| INSTRUCTIONS TO FOLLOW |
Write out the entries below exactly, from the first line to the one with "sb_exts_distinct : NoDup", both ends included.

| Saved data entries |
(* ===== verification/ClientServed.v ===== *)
(** * ClientServed: every outbound a client receives is served

    The client configuration (internal/apiserver) and the node configuration
    (internal/configengine) are computed independently, from the same cluster.
    This file relates the two: what a client is told to connect to is what the
    inbound node listens for and routes. *)

From S2P Require Import Prelude GoStrings Crypto Json Api Engine EngineFacts Samples EngineProps K8s NodeController SampleCluster ClientConfig SampleClient ClientProps ClientTargets ClientSelectors.
From Stdlib Require Import Ascii.

(** [cc] and [input] are views of one cluster, [input] being that of the inbound
    node: the user, its credential and its group are the same, there are no
    CustomRoutes (they are retired), the peers that the reconciler collects
    include every same-region relay both allow-lists admit, and so for the
    external outbounds, whose credentials are complete and whose names are not
    those of nodes. *)
Class ServedBy (cc : ClientConfigInput) (input : Input) : Prop := {
  sb_node : snd <$> list_find (λ n, GetName n = GetName (Node input)) (cc_InboundNodes cc) = Some (Node input);
  sb_role : hasRole (Node input) ProxyRoleInbound = true;
  sb_user : cc_User cc ∈ Users input;
  sb_cred : map_index zeroUserCredential (UserCreds input) (GetName (cc_User cc)) = cc_UserCred cc;
  sb_allowed : map_index ∅ (UserNodeAllowlist input) (GetName (cc_User cc)) = cc_AllowedNodeNames cc;
  sb_denied : map_index ∅ (UserNodeRestrictions input) (GetName (cc_User cc)) = cc_DeniedNodeNames cc;
  sb_routes : map_index [] (cc_RoutesByInbound cc) (GetName (Node input)) = [];
  sb_self : ∀ n, cc_OutboundsByName cc !! GetName (Node input) = Some n → hasRole (Node input) ProxyRoleOutbound = true;
  sb_peers : ∀ n, cc_OutboundsByName cc !! GetName n = Some n → GetName n ≠ GetName (Node input) →
    ns_Region (node_spec n) = ns_Region (node_spec (Node input)) →
    listAllows (ns_AllowedInbounds (node_spec n)) (GetName (Node input)) = true →
    listAllows (ns_AllowedOutbounds (node_spec (Node input))) (GetName n) = true → n ∈ OutboundNodes input;
  sb_exts_distinct : NoDup (GetName <$> omap id (ExternalOutbounds input));
  sb_exts : ∀ e, cc_ExternalOutboundsByName cc !! GetName e = Some e → cc_OutboundsByName cc !! GetName e = None →
    es_Region (eob_spec e) ≠ "" → es_Region (eob_spec e) = ns_Region (node_spec (Node input)) →
    listAllows (es_AllowedInbounds (eob_spec e)) (GetName (Node input)) = true →
    listAllows (ns_AllowedOutbounds (node_spec (Node input))) (GetName e) = true →
    Some e ∈ ExternalOutbounds input ∧ externalUsable input e;
}.

(** The node's status carries the endpoints of its spec, with a colon-free address. *)
Class Published (n : SingBoxNode) : Prop := {
  pub_endpoints : nst_EntryEndpoints (node_status n) = entryEndpoint (ns_Address (node_spec n)) <$> ns_SupportedProtocols (node_spec n);
  pub_address : has_char ":" (ns_Address (node_spec n)) = false;
  pub_protocols : Forall plainProtocol (ns_SupportedProtocols (node_spec n));
  pub_port : findProtocolPort n (EffectiveInboundProtocol n) ≠ 0%Z;
}.

(** The configuration of the node accepts the client outbound [j] as the user
    [u] and sends its traffic out through the target [t]. *)
Definition Serves `{MapRange, LabelSelectors} (input : Input) (u : User) (t : string) (j : json) : Prop :=
  ∃ ob su listener, j = JObj ob ∧ JObj listener ∈ Inbounds (computeConfig input) ∧ JObj su ∈ inboundUsers (JObj listener) ∧
    obj_get "server" ob = Some (JStr (ns_Address (node_spec (Node input)))) ∧
    obj_get "type" ob = obj_get "type" listener ∧ obj_get "server_port" ob = obj_get "listen_port" listener ∧
    (is_Some (obj_get "tls" ob) ↔ is_Some (obj_get "tls" listener)) ∧
    (∀ k, k ∈ loginKeys → obj_get k ob = obj_get k su) ∧
    (∃ r, r ∈ Rules (Route (computeConfig input)) ∧ virtualUserName (GetName u) t ∈ rr_AuthUser r ∧
          rr_Outbound r = outboundTag t ∧ rr_Action r = "") ∧
    outboundTag t ∈ tags (Outbounds (computeConfig input)).

(** ** Which outbounds are emitted *)
Lemma elem_of_client_outbounds `{MapRange} input l j :
  j ∈ (foldl (addInbound input) ([], ∅) l).1 →
  ∃ inbound address port ref, inbound ∈ l ∧ ref ∈ resolveOutboundNodes input (GetName inbound) ∧
    findEntryEndpoint (nst_EntryEndpoints (node_status inbound)) (EffectiveInboundProtocol inbound) = Some (address, port) ∧
    j = JObj (buildProxyOutbound (clientTag (or_TargetName ref) (GetName inbound)) address port
                (EffectiveInboundProtocol inbound) (GetName (cc_User input)) (or_TargetName ref)
                (nst_TLSServerName (node_status inbound)) (cc_UserCred input)).
Proof.
  apply (foldl_inv (λ st, j ∈ st.1 → _)); [by intros ?%elem_of_nil|].
  intros st ib Hib Hst. unfold addInbound. destruct (offline _ _); [done|]. destruct (negb _); [done|].
  destruct (findEntryEndpoint _ _) as [[address port]|] eqn:Hep; [|done].
  apply (foldl_inv (λ st, j ∈ st.1 → _)); [done|]. intros st' ref Href Hst'. unfold addTarget. cbn [fst].
  case_match; [|done]. rewrite elem_of_app, list_elem_of_singleton. intros [?| ->]; [auto|].
  exists ib, address, port, ref. done.
Qed.

Section served.
Context `{MapRange, LabelSelectors, GoStd} (cc : ClientConfigInput) (input : Input).
Context `{!KeyedInput cc, !ServedBy cc input}.

Lemma activeInput_fields :
  cc_User (activeInput cc) = cc_User cc ∧ cc_UserCred (activeInput cc) = cc_UserCred cc ∧
  cc_InboundNodes (activeInput cc) = cc_InboundNodes cc ∧
  cc_OutboundsByName (activeInput cc) = cc_OutboundsByName cc ∧
  cc_ExternalOutboundsByName (activeInput cc) = cc_ExternalOutboundsByName cc ∧
  cc_RoutesByInbound (activeInput cc) = cc_RoutesByInbound cc ∧
  cc_AllowedNodeNames (activeInput cc) = cc_AllowedNodeNames cc ∧ cc_DeniedNodeNames (activeInput cc) = cc_DeniedNodeNames cc.
Proof. unfold activeInput, hidePolicyTargets. by repeat case_match. Qed.

(** An offered target is a target of the node's configuration, and the user may use it. *)
Lemma offered_target t :
  t ∈ refNames (resolveOutboundNodes (activeInput cc) (GetName (Node input))) →
  t ∈ computeTargets input ∧ userAllowed input t (GetName (cc_User cc)) = true.
Proof.
  destruct activeInput_fields as (_ & _ & Hin & Hnodes & Hexts & Hroutes & Hal & Hden).
  assert (snd <$> list_find (λ n, GetName n = GetName (Node input)) (cc_InboundNodes (activeInput cc)) = Some (Node input)) as Hf
    by (rewrite Hin; apply sb_node).
  rewrite (resolveOutboundNodes_candidates _ _ _ Hf). unfold refNames. rewrite sort_by_perm. fold refNames. intros Ht.
  destruct (foldl_pushNewRef_ok (∅, []) (candidates (activeInput cc) (Node input))) as (_ & _ & Hiff & _); [done|constructor|].
  apply Hiff in Ht as [Hnil|Ht]; [by apply elem_of_nil in Hnil|]. clear Hiff.
  apply elem_of_candidates in Ht as [(_ & Hallowed & Hout) Hreach]; [|apply _].
  rewrite Hal, Hden in Hallowed. unfold userAllowed. rewrite sb_allowed, sb_denied. split; [|done].
  apply listAllows_true in Hout. apply elem_of_routeOutboundNames. unfold routeTarget.
  destruct Hreach as [(n & Hn & Hp & Hreg & _ & Hib%listAllows_true)|[(-> & Hrole & _)|(e & He & Hno & Hreg & Hib%listAllows_true & Hor)]].
  - rewrite Hnodes in Hn. pose proof (ki_nodes _ _ Hn). subst t.
    destruct (decide (GetName n = GetName (Node input))) as [Heq|Hne].
    + right; right; left. split; [|done]. unfold isSelfOutbound. rewrite sb_role. rewrite Heq in Hn. by erewrite sb_self.
    + left; left. exists n. split_and!; [by apply sb_peers|done..].
  - right; right; left. split; [|done]. unfold isSelfOutbound. rewrite sb_role. by apply slices_Contains_true.
  - rewrite Hnodes in Hno. rewrite Hexts in He. rewrite Hroutes in Hor. pose proof (ki_exts _ _ He). subst t.
    destruct Hor as [Hne|(r & Hr & _)]; [|rewrite sb_routes in Hr; by apply elem_of_nil in Hr].
    do 3 right. exists e. split; [|done]. destruct (sb_exts e) as [Hl Hu]; [done..|].
    by apply resolveExternalOutbounds_complete; [|apply sb_exts_distinct|].
Qed.

Lemma offered_served ref tag serverName address port `{!Published (Node input), !RoutableInput input} :
  selfAllowed (Node input) →
  ref ∈ resolveOutboundNodes (activeInput cc) (GetName (Node input)) →
  findEntryEndpoint (nst_EntryEndpoints (node_status (Node input))) (EffectiveInboundProtocol (Node input)) = Some (address, port) →
  Serves input (cc_User cc) (or_TargetName ref)
    (JObj (buildProxyOutbound tag address port (EffectiveInboundProtocol (Node input)) (GetName (cc_User cc))
             (or_TargetName ref) serverName (cc_UserCred cc))).
Proof.
  intros Hself Href Hep. destruct (offered_target (or_TargetName ref)) as [Ht Hal]; [by apply list_elem_of_fmap_2|].
  rewrite pub_endpoints, findEntryEndpoint_published in Hep by apply Published0.
  destruct (supportsProtocol _ _); [|done]. injection Hep as <- <-.
  destruct (target_served input (cc_User cc) (or_TargetName ref)) as (Hl & Hu & Hrule & Htag);
    [done|done|apply sb_role|apply pub_port|apply sb_user|done..|].
  set (users := routeUsers _ _ _) in *. set (proto := EffectiveInboundProtocol (Node input)) in *.
  destruct (client_matches_listener input (cc_User cc) (or_TargetName ref) tag (ns_Address (node_spec (Node input)))
              (findProtocolPort (Node input) proto) proto serverName users) as (su & lst & Hsu & Hlst & Hagree).
  rewrite sb_cred in Hagree. destruct Hagree as (? & ? & ? & ?).
  eexists _, su, lst. split; [done|]. rewrite <-Hlst, <-Hsu, inboundUsers_entry. split_and!; try done.
  apply buildProxyOutbound_server.
Qed.
End served.

(** End to end: every proxy outbound of a client's configuration belongs to
    an inbound node and a target such that, when the node's own configuration is
    computed from the same cluster and its endpoints are published, the node
    listens on that address and port with the same protocol and TLS, accepts the
    outbound's credentials as this user, routes this identity to the target and
    defines the target's outbound. *)
Theorem client_outbound_served `{MapRange, LabelSelectors, GoStd} cc out j :
  KeyedInput cc → BuildClientConfig cc = inr out → j ∈ out → isProxy j →
  ∃ inbound t, inbound ∈ cc_InboundNodes cc ∧
    ∀ input, Node input = inbound → ServedBy cc input → Published inbound → RoutableInput input → selfAllowed inbound →
      Serves input (cc_User cc) t j.
Proof.
  intros Hk Hout%BuildClientConfig_inr Hj Hproxy. cbv zeta in Hout. rewrite Hout, !elem_of_app in Hj.
  destruct (activeInput_fields cc) as (Huser & Hcred & _).
  destruct Hj as [(ib & address & port & ref & Hib & Href & Hep & ->)%elem_of_client_outbounds|Hj].
  - exists ib, (or_TargetName ref). split; [done|]. intros input Hnode Hsb Hpub Hri Hself.
    rewrite <-Hnode in *. rewrite Huser, Hcred. by apply offered_served.
  - exfalso. destruct Hproxy as (o & a & -> & Hs).
    destruct Hj as [(g & Heq & _)%list_elem_of_fmap|Heq%list_elem_of_singleton]; injection Heq as ->; done.
Qed.

(** ** The sample cluster *)
Lemma sample_served : ServedBy sample_client sample_entry.
Proof.
  split; try by vm_compute.
  - left.
  - intros n Hn Hne _ _ _. simpl in *. unfold client_nodes in Hn.
    apply lookup_insert_Some in Hn as [[_ <-]|[_ [_ <-]%lookup_singleton_Some]]; [done|]. left.
  - apply NoDup_singleton.
  - intros e He _ _ _ _ _. simpl in He. apply lookup_singleton_Some in He as [_ <-]. split; [left|]. by vm_compute.
Qed.

Lemma sample_entry_published : Published client_entry.
Proof. split; [by vm_compute | done | repeat constructor; by vm_compute | done]. Qed.

Lemma sample_entry_routable : RoutableInput sample_entry.
Proof.
  split; simpl.
  - by intros k n [<- <-]%lookup_singleton_Some.
  - by intros k e [<- <-]%lookup_singleton_Some.
  - by intros n ->%list_elem_of_singleton.
  - done.
  - intros p [= ->]%list_elem_of_singleton. by left.
  - by intros n ->%list_elem_of_singleton.
  - by intros r n ?%elem_of_nil.
Qed.

(** In the sample cluster every proxy outbound of alice is served by entry1. *)
Lemma client_outbound_served_witness :
  let j := nth 1 sample_client_out JNull in
  entryTag j = Some "exit1#entry1" ∧ ∃ t, Serves sample_entry (mkUser "alice" "") t j.
Proof.
  intros j. split; [by vm_compute|].
  destruct (client_outbound_served sample_client sample_client_out j sample_client_keyed sample_client_result)
    as (ib & t & Hib & Hserve); [vm_compute; right; left | do 2 eexists; split; by vm_compute |].
  exists t. apply list_elem_of_singleton in Hib. rewrite Hib in Hserve.
  exact (Hserve sample_entry eq_refl sample_served sample_entry_published sample_entry_routable ltac:(by vm_compute)).
Defined.
Lemma policyMatchRule_get m k :
  k ∉ ["domain"; "domain_suffix"; "domain_regex"; "ip_cidr"; "rule_set"] → obj_get k (policyMatchRule m) = None.
Proof.
  intros Hk. rewrite !not_elem_of_cons in Hk. destruct_and! Hk. unfold policyMatchRule.
  repeat case_bool_decide; rewrite ?obj_get_set_ne; done.
Qed.

(** A policy rule either rejects or routes to the shared selector of a target in the ai group. *)
Definition policyRuleOk (input : ClientConfigInput) (item : json) : Prop :=
  ∃ p, p ∈ cc_EgressPolicies input ∧
    (item = JObj (obj_set "action" (JStr "reject") (policyMatchRule (ps_Match (policy_spec p)))) ∨
     item = JObj (obj_set "outbound" (JStr "ai") (policyMatchRule (ps_Match (policy_spec p)))) ∧
     ps_Action (policy_spec p) = EgressPolicyActionRoute ∧
     (resolveClientPolicyEgress input p).2 = 1 ∧
     targetHasClientGroup input (resolveClientPolicyEgress input p).1 "ai" = true).

Lemma clientPolicyStep_rules input st p st' :
  p ∈ cc_EgressPolicies input → clientPolicyStep input st p = inr st' →
  Forall (policyRuleOk input) st.1 → Forall (policyRuleOk input) st'.1.
Proof.
  intros Hp Hst Hok. unfold clientPolicyStep in Hst. destruct (resolveClientPolicyEgress input p) as [egress count] eqn:Hr.
  do 3 (case_match; [done|]). case_match; [done|]. case_match eqn:Hact; [done|].
  case_bool_decide as Hrej; simplify_eq/=.
  { apply Forall_app_2, Forall_singleton; [done|]. exists p. eauto. }
  destruct (count =? 0); simplify_eq/=; [done|]. destruct (count =? 1) eqn:Hone; simplify_eq/=.
  apply Forall_app_2, Forall_singleton; [done|]. exists p. split; [done|]. rewrite Hr. simpl.
  destruct (targetHasClientGroup input egress "ai"); [right|by left]. apply Nat.eqb_eq in Hone. split_and!; [done| |done..].
  rewrite andb_true_r in Hact. by bool_prop.
Qed.
(** The policies, nodes, users and external outbounds listed backwards. *)
Definition client_answer_backwards : snapshot := λ c,
  match c as c return answer c with
  | List k opt => match client_answer (List k opt) with inr l => inr (reverse l) | inl e => inl e end
  | c => client_answer c
  end.

Lemma client_backwards : reordered client_answer_backwards client_answer.
Proof.
  intros c. destruct c as [|k opt| | | | | | | | | | |]; try reflexivity. unfold client_answer_backwards.
  destruct (client_answer (List k opt)) as [e|l]; [reflexivity|]. apply reverse_Permutation.
Qed.

(** What the reconciler of the inbound node collects from them. *)
Definition client_collected : Input :=
  match result (snap_server client_answer_backwards) tt (collectInput sample_reconciler client_entry) with
  | inr i => i
  | inl _ => emptyInput sample_reconciler client_entry
  end.

(** The tags of the outbounds that alice downloads and entry1 serves. *)
Lemma downloaded_config_served_witness :
  ∃ user secret cc out t,
    client_answer (Get KSecret (authKey user)) = inr secret ∧ strings_EqualFold (secretUUID secret) sample_uuid = true ∧
    cc_User cc = user ∧ BuildClientConfig cc = inr out ∧ MergeClientConfig t out cc = inr client_body ∧
    ∀ j, j ∈ out → isProxy j → ∃ target, Serves client_collected user target j.
Proof.
  destruct (downloaded_config_served client_answer client_server tt client_srv client_path "proxy" sample_uuid client_body)
    as (user & secret & cc & out & t & Hsec & Heq & Hcc & Hb & Hm & Hall);
    [vm_compute; reflexivity|exact client_cluster|apply exactly_agrees, snap_server_exactly|vm_compute; reflexivity|].
  exists user, secret, cc, out, t. split_and!; [assumption..|]. intros j Hj Hproxy.
  destruct (Hall j Hj Hproxy) as (nodes & inbound & target & Hnodes & Hin & Hrole & Hserve). exists target.
  assert (inbound = client_entry) as ->.
  { injection Hnodes as <-. apply elem_of_cons in Hin as [->|Hin]; [done|]. apply list_elem_of_singleton in Hin as ->. by vm_compute in Hrole. }
  apply (Hserve sample_reconciler client_answer_backwards (snap_server client_answer_backwards) tt).
  - exact client_backwards.
  - apply snap_server_exactly.
  - vm_compute. reflexivity.
  - exact sample_entry_published.
  - by vm_compute.
Defined.
(** The change leaves everything alone that [node] reads. *)
Record harmless : Prop := {
  hl_nodes : ∀ n, existT KSingBoxNode n ∈ ch_objs ch → GetNamespace n = GetNamespace node → peerEligible node n = false;
  hl_names : ∀ e, e ∈ extsOf c' node → externalReachable node e = true → GetName e ∈ namesOf c node ↔ GetName e ∈ namesOf c' node;
  hl_exts : ∀ e, existT KExternalOutbound e ∈ ch_objs ch → GetNamespace e = GetNamespace node → externalReachable node e = false;
  hl_users : ∀ u, existT KUser u ∈ ch_objs ch → GetNamespace u ≠ GetNamespace node;
  hl_groups : ch_kind ch = KUserGroup → ∀ u, u ∈ usersOf c' node → groupKey node u ≠ ch_key ch;
  hl_policies : ∀ p, existT KEgressPolicy p ∈ ch_objs ch → GetNamespace p = GetNamespace node → selects node p = false;
  hl_resolve : filter (λ p, selects node p = true) (policiesOf c' node) = [] ∨
    (∀ n, existT KSingBoxNode n ∈ ch_objs ch → GetNamespace n ≠ GetNamespace node) ∧
    (∀ e, existT KExternalOutbound e ∈ ch_objs ch → GetNamespace e ≠ GetNamespace node);
  hl_auth : ch_kind ch = KSecret → ∀ u, u ∈ usersOf c' node → authKey u ≠ ch_key ch;
  hl_relay : ch_kind ch = KSecret → ∀ n, n ∈ nodesOf c' node → peerEligible node n = true → relayKey node n ≠ ch_key ch;
  hl_self : ch_kind ch = KSecret → hasRole node ProxyRoleOutbound = true → relayKey node node ≠ ch_key ch;
  hl_cred : ch_kind ch = KSecret → ∀ e ref, e ∈ extsOf c' node → externalReachable node e = true →
    es_CredentialsSecretRef (eob_spec e) = Some ref → extKey e ref ≠ ch_key ch;
}.
(** A worker takes a request: a pass begins, which will see to the node, or to the nodes of the policy. *)
Lemma take_inv st ctl key :
  op_busy st !! (ctl, key) = None → op_inv st → op_inv (take_request ctl key st).
Proof.
  intros Hfree Hinv node Hst Hlive. specialize (Hinv node Hst Hlive).
  assert (∀ k q, op_busy st !! k = Some q → op_busy (take_request ctl key st) !! k = Some q) as Hbusy.
  { intros k q Hk. cbn [take_request op_busy]. rewrite lookup_insert_ne; [done|]. intros <-. by rewrite Hfree in Hk. }
  destruct (decide ((ctl, key) = (SingBoxNodeController, keyOf node))) as [[= -> ->]|Hnode].
  { right. right. left. left. eexists. split; [apply lookup_insert_eq|]. by apply node_pass. }
  destruct Hinv as [[Hq|[(p & Hp & Hsel & Hq)|Hs]]|[Hdue|[Ha|Hd]]].
  - left. left. unfold queued in *. cbn [take_request op_queue]. set_solver.
  - destruct (decide ((ctl, key) = (EgressPolicyController, keyOf p))) as [[= -> ->]|Hpol].
    + right. right. left. right. eexists p, _. split_and!; [done|done|apply lookup_insert_eq|]. by apply policy_pass.
    + left. right. left. exists p. split_and!; [done..|]. cbn [take_request op_queue]. set_solver.
  - left. right. right. cbn [take_request op_stale]. case_bool_decide; [|done]. apply elem_of_difference. split; [done|].
    intros Heq%elem_of_singleton. apply Hnode. congruence.
  - by right; left.
  - right. right. left. by eapply (attended_mono st (take_request ctl key st)).
  - by right; right; right.
Qed.

(** A pass ends: it asks to be repeated, or it has done its work. *)
Lemma done_inv st ctl key res :
  op_busy st !! (ctl, key) = Some (Ret res) → op_inv st → op_inv (finish ctl key res st).
Proof.
  intros Hb Hinv node Hst Hlive. specialize (Hinv node Hst Hlive).
  assert (op_queue st ⊆ op_queue (finish ctl key res st)) as Hqueue by (cbn [finish op_queue]; destruct (again res); set_solver).
  assert (again res = true → (ctl, key) ∈ op_queue (finish ctl key res st)) as Hagain by (intros Ha; cbn [finish op_queue]; rewrite Ha; set_solver).
  destruct Hinv as [Hn|[Hdue|[[(q & Hb' & Hw)|(p & q & Hp & Hsel & Hb' & Hw)]|Hd]]].
  - left. by eapply (noticed_mono st (finish ctl key res st)).
  - by right; left.
  - destruct (decide ((ctl, key) = (SingBoxNodeController, keyOf node))) as [[= -> ->]|Hne].
    + rewrite Hb in Hb'. injection Hb' as <-. destruct (Hw (op_api st)) as [Ha|[Hdue|Hd]]; [done|left; left; by apply Hagain|by right; left|by right; right; right].
    + right. right. left. left. exists q. split; [|done]. cbn [finish op_busy]. by rewrite lookup_delete_ne.
  - destruct (decide ((ctl, key) = (EgressPolicyController, keyOf p))) as [[= -> ->]|Hne].
    + rewrite Hb in Hb'. injection Hb' as <-. destruct (Hw (op_api st)) as [Ha|Hdue]; [done| |by right; left].
      left. right. left. exists p. split_and!; [done..|]. by apply Hagain.
    + right. right. left. right. exists p, q. split_and!; [done..| |done]. cbn [finish op_busy]. by rewrite lookup_delete_ne.
  - by right; right; right.
Qed.

Lemma op_step_inv st st' : op_step st st' → op_inv st → op_inv st'.
Proof.
  intros Hstep Hinv. destruct Hstep as [c st|snap ch s st Hdel Hsnap|ctl key st _ Hfree|ctl key c f st Hb|ctl key res st Hb|st s Hobj Hev|st s queue _ _ Hall].
  - by apply client_inv.
  - by apply deliver_inv.
  - by apply take_inv.
  - by apply call_inv.
  - by apply done_inv.
  - intros node Hst Hlive. assert (stored node (op_api st)) as Hbefore by (unfold stored in *; cbn [with_api op_api] in Hst; by rewrite Hobj in Hst).
    eapply (looked_after_mono st (with_api s st)); [done| |done..|by apply Hinv]. left. split; [done|]. exists []. by rewrite app_nil_r.
  - intros node Hst _. left. left. by apply (Hall (keyOf node) node).
Qed.

Lemma op_reachable_inv st0 st : started st0 → rtc op_step st0 st → op_inv st.
Proof.
  intros Hst Hsteps. assert (op_inv st0) as Hinv by (intros node Hnode _; left; left; by apply (Hst (keyOf node) node)). clear Hst.
  induction Hsteps as [|x y z Hxy _ IH]; [done|]. apply IH. by eapply op_step_inv.
Qed.

Lemma idle_deployed st0 st node :
  started st0 → rtc op_step st0 st → idle st →
  op_objects st KSingBoxNode !! keyOf node = Some node → om_DeletionTimestamp (node_meta node) = None →
  keyOf node ∉ op_stale st → deployed r (op_objects st) node.
Proof.
  intros Hst Hsteps [Hev Hidle] Hnode Hlive Hfresh.
  destruct (op_reachable_inv st0 st Hst Hsteps node Hnode Hlive)
    as [[Hq|[(p & _ & _ & Hq)|Ht]]|[(ch & Hch & _)|[[(q & Hb & _)|(p & q & _ & _ & Hb & _)]|Hd]]]; [..|done].
  - by destruct (Hidle SingBoxNodeController (keyOf node)) as [Hno _]; [left|].
  - by destruct (Hidle EgressPolicyController (keyOf p)) as [Hno _]; [right|].
  - done.
  - rewrite Hev in Hch. by apply elem_of_nil in Hch.
  - destruct (Hidle SingBoxNodeController (keyOf node)) as [_ Hno]; [by left|]. by rewrite Hno in Hb.
  - destruct (Hidle EgressPolicyController (keyOf p)) as [_ Hno]; [by right|]. by rewrite Hno in Hb.
Qed.

(** C2. The operator comes to rest in the right state.  Start the manager on any
    cluster; let the workers of the controllers, users and other clients make
    their API calls in any order, one call at a time, any write failing at any
    time, its event reaching the cache and the watches at any later time, every
    listing returning its objects in any order, and the operator being restarted
    at any time.  Whenever every event has arrived and no request for a node or a
    policy is pending or under way, every stored node that is not being deleted and
    is not marked stale has a ConfigMap that it owns and that holds a configuration
    which the stored objects call for: Compute of what collectInput reads, for some
    order of the policies; and the node's status reports Running, the hash of that
    very configuration and the endpoints of its spec.  A node is marked stale when,
    since its last pass began, a change happened that no watch reports (a relay or
    user Secret, a node that takes or frees an external outbound's name) or a
    policy's trigger wrote the stamp that the node already carried. *)
Theorem operator_quiescent st0 st node :
  started st0 → rtc op_step st0 st → idle st →
  server_objects (op_api st) KSingBoxNode !! keyOf node = Some node → om_DeletionTimestamp (node_meta node) = None →
  keyOf node ∉ op_stale st → deployed r (server_objects (op_api st)) node.
Proof.
  intros Hst Hsteps Hidle. rewrite (api_synced (op_api st)) by apply Hidle. by apply (idle_deployed st0).
Qed.
End operator.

| SOLUTION FOR THIS TASK |
(* ===== verification/ClientServed.v ===== *)
(** * ClientServed: every outbound a client receives is served

    The client configuration (internal/apiserver) and the node configuration
    (internal/configengine) are computed independently, from the same cluster.
    This file relates the two: what a client is told to connect to is what the
    inbound node listens for and routes. *)

From S2P Require Import Prelude GoStrings Crypto Json Api Engine EngineFacts Samples EngineProps K8s NodeController SampleCluster ClientConfig SampleClient ClientProps ClientTargets ClientSelectors.
From Stdlib Require Import Ascii.

(** [cc] and [input] are views of one cluster, [input] being that of the inbound
    node: the user, its credential and its group are the same, there are no
    CustomRoutes (they are retired), the peers that the reconciler collects
    include every same-region relay both allow-lists admit, and so for the
    external outbounds, whose credentials are complete and whose names are not
    those of nodes. *)
Class ServedBy (cc : ClientConfigInput) (input : Input) : Prop := {
  sb_node : snd <$> list_find (λ n, GetName n = GetName (Node input)) (cc_InboundNodes cc) = Some (Node input);
  sb_role : hasRole (Node input) ProxyRoleInbound = true;
  sb_user : cc_User cc ∈ Users input;
  sb_cred : map_index zeroUserCredential (UserCreds input) (GetName (cc_User cc)) = cc_UserCred cc;
  sb_allowed : map_index ∅ (UserNodeAllowlist input) (GetName (cc_User cc)) = cc_AllowedNodeNames cc;
  sb_denied : map_index ∅ (UserNodeRestrictions input) (GetName (cc_User cc)) = cc_DeniedNodeNames cc;
  sb_routes : map_index [] (cc_RoutesByInbound cc) (GetName (Node input)) = [];
  sb_self : ∀ n, cc_OutboundsByName cc !! GetName (Node input) = Some n → hasRole (Node input) ProxyRoleOutbound = true;
  sb_peers : ∀ n, cc_OutboundsByName cc !! GetName n = Some n → GetName n ≠ GetName (Node input) →
    ns_Region (node_spec n) = ns_Region (node_spec (Node input)) →
    listAllows (ns_AllowedInbounds (node_spec n)) (GetName (Node input)) = true →
    listAllows (ns_AllowedOutbounds (node_spec (Node input))) (GetName n) = true → n ∈ OutboundNodes input;
  sb_exts_distinct : NoDup (GetName <$> omap id (ExternalOutbounds input));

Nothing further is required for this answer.